Data for analysis >>
__________________________________________________

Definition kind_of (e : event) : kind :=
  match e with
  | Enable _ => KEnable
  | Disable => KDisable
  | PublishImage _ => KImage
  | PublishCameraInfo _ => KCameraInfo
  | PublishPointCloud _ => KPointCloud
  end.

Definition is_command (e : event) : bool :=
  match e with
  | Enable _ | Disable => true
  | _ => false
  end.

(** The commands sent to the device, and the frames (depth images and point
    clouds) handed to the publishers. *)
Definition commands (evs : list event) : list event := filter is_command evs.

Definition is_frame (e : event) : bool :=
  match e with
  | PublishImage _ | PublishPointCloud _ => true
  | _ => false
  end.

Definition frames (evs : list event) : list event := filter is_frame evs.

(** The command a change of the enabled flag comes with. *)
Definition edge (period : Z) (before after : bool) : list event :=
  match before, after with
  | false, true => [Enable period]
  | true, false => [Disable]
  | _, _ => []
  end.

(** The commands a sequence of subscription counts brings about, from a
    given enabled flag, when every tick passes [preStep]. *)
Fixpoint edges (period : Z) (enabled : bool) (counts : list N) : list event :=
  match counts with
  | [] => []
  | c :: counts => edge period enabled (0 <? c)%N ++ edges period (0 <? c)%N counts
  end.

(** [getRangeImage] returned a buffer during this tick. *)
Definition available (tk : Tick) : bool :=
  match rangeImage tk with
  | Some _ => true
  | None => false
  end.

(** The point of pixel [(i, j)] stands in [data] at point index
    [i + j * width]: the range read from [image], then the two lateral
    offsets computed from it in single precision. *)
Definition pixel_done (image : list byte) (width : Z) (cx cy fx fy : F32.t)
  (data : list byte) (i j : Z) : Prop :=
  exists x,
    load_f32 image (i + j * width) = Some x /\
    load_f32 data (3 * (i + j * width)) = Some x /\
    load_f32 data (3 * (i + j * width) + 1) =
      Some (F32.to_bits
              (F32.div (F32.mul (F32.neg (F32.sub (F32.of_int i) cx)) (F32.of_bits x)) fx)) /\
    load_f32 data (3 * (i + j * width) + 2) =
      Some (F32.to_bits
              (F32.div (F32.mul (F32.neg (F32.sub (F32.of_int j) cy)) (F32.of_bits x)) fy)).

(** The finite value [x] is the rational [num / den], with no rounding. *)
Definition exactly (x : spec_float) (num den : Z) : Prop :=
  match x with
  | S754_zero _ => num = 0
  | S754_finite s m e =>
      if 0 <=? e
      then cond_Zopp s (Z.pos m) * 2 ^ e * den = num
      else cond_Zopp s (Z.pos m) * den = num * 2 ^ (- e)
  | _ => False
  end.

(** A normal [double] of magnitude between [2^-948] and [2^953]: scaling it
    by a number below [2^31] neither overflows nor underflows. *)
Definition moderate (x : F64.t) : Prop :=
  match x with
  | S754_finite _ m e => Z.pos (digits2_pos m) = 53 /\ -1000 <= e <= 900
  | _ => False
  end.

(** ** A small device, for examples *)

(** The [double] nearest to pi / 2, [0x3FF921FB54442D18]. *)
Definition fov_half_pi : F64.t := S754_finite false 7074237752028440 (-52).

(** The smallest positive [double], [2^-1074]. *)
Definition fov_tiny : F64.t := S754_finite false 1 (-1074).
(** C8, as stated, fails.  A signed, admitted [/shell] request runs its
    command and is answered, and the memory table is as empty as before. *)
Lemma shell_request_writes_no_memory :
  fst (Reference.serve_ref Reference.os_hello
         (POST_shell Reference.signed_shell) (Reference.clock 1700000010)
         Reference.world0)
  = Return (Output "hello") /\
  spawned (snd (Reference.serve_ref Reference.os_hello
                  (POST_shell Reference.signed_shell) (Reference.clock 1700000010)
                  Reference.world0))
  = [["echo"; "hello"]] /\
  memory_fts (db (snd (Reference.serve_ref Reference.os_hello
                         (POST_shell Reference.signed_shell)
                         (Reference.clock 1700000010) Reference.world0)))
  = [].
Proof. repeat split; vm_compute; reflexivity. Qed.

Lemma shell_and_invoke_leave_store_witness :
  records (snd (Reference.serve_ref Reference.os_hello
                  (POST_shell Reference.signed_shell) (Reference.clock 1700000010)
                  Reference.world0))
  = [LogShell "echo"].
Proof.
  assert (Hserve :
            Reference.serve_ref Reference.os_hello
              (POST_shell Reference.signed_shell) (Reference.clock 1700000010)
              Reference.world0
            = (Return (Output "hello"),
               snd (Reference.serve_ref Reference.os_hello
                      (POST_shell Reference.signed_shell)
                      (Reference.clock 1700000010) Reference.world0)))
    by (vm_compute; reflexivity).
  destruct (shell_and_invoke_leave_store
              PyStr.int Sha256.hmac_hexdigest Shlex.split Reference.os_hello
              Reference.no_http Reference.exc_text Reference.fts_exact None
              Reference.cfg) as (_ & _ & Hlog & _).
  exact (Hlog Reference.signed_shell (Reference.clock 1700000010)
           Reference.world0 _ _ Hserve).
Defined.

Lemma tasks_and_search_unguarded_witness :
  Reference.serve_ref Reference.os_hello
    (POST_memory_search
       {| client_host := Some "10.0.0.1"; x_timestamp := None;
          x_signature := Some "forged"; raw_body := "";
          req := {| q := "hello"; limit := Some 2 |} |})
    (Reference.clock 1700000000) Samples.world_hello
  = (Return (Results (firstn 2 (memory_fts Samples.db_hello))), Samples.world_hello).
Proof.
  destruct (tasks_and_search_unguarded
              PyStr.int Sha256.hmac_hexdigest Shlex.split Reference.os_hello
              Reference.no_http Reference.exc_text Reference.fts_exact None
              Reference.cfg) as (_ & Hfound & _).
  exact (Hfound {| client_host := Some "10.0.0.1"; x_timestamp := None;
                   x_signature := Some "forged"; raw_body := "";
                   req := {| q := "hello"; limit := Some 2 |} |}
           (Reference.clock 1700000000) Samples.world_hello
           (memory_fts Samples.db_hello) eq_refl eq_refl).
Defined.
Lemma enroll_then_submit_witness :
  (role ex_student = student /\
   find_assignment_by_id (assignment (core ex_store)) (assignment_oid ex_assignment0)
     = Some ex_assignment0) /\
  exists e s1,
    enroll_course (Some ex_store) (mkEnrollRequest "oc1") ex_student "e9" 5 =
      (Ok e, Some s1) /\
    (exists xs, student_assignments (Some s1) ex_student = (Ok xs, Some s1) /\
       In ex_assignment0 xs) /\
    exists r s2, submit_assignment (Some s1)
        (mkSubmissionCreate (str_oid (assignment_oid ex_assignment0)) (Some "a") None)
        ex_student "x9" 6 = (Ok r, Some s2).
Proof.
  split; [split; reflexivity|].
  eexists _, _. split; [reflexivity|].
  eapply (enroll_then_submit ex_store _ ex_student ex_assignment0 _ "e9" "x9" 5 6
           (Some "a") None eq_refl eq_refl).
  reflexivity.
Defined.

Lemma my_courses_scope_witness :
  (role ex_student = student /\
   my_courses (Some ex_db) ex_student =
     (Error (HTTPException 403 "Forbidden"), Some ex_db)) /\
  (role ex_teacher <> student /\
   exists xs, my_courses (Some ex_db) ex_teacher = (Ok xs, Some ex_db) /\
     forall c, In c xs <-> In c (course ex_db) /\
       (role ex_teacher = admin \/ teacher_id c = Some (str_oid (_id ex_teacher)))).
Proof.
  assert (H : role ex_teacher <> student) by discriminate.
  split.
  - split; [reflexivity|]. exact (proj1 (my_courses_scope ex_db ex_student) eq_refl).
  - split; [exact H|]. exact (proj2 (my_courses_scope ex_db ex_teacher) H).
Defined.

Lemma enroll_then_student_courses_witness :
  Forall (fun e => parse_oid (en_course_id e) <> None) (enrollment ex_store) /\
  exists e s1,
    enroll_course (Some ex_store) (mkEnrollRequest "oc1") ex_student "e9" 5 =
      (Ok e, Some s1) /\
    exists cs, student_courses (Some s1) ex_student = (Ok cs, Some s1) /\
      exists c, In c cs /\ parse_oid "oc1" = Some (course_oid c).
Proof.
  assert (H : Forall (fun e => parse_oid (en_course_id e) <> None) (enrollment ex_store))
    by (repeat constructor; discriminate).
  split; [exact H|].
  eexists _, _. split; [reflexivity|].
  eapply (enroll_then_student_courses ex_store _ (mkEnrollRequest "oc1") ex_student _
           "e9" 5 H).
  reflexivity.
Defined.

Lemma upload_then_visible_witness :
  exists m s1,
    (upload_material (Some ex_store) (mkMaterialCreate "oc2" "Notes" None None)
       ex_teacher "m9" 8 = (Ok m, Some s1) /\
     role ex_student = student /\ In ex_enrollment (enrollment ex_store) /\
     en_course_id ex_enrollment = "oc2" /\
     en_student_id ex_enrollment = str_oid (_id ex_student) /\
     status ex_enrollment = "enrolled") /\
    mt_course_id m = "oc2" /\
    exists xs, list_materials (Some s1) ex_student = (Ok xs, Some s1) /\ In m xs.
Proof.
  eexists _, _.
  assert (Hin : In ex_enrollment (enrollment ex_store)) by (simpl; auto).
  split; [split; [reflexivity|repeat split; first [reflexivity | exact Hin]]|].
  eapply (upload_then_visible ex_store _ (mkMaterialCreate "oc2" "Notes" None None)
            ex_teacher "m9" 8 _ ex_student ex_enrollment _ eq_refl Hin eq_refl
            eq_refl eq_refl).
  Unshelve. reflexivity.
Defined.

__________________________________________________

Your objective >>
Copy out the lines above, from the one holding "eapply (upload_then_visible ex_store" through the final line, with no other lines.

Response area >>
  eapply (upload_then_visible ex_store _ (mkMaterialCreate "oc2" "Notes" None None)
            ex_teacher "m9" 8 _ ex_student ex_enrollment _ eq_refl Hin eq_refl
            eq_refl eq_refl).
  Unshelve. reflexivity.
Defined.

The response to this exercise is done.